Stored items:
(* ===== verification/Instances.v ===== *)
(** * Instances

    src/pkg/cloudscale_ccm/instances.go: the three questions Kubernetes asks
    about the server behind a node. *)

From stdpp Require Import base tactics list gmap strings.
From Stdlib Require Import ZArith.
From S2P Require Import Prelude.
From S2P Require Import GoStrings.
From S2P Require Import Limiter.
From S2P Require Import Cloudscale.
From S2P Require Import LbMapper.
From S2P Require Import ProviderID.
From S2P Require Import ServerMapper.

(** [cloudprovider.InstanceMetadata] *)
Module Metadata.
Record t := Mk {
  ProviderID : string;
  InstanceType : string;
  NodeAddresses : list NodeAddress.t;
  Zone : string;
  Region : string }.
#[global] Instance t_eq_dec : EqDecision t.
Proof. solve_decision. Defined.
End Metadata.

Section Instances.
Context {W : Type} `{Client W} `{UUIDPackage}.

Definition err_no_ProviderID (node : Node.t) : error :=
  ErrorString ("node " +:+ Node.Name node +:+ " has no ProviderID").
Definition unable_to_find (node : Node.t) : error → error :=
  WrapError ("unable to find node " +:+ Node.Name node +:+ ": ").

Definition InstanceExists (node : Node.t) : M W bool :=
  if decide (Node.ProviderID node = "") then throw (err_no_ProviderID node)
  else
    found ← findByNode (Some node);
    server ← lift (wrap_err (unable_to_find node) (AtMostOne found));
    mret (match server with None => false | Some _ => true end).

Definition InstanceShutdown (node : Node.t) : M W bool :=
  if decide (Node.ProviderID node = "") then throw (err_no_ProviderID node)
  else
    found ← findByNode (Some node);
    server ← lift (wrap_err (unable_to_find node) (One found));
    mret (bool_decide (Server.Status server = "stopped")).

Definition InstanceMetadata (node : Node.t) : M W Metadata.t :=
  found ← findByNode (Some node);
  server ← lift (wrap_err (unable_to_find node) (One found));
  match uuid_Parse (Server.UUID server) with
  | Err _ => throw (ErrorString ("invalid server UUID: " +:+ Server.UUID server))
  | Panic msg => lift (Panic msg)
  | Ok id =>
      mret {| Metadata.ProviderID := ProviderID_String (MkProviderID id);
              Metadata.InstanceType := Server.Flavor server;
              Metadata.NodeAddresses := nodeAddresses (Some server);
              Metadata.Zone := Server.Zone server;
              Metadata.Region := TrimRight is_digit (Server.Zone server) |}
  end.
End Instances.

Activity: Within the records above, count the lines that contain "Some" and give the number with nothing added.

Exercise response: 5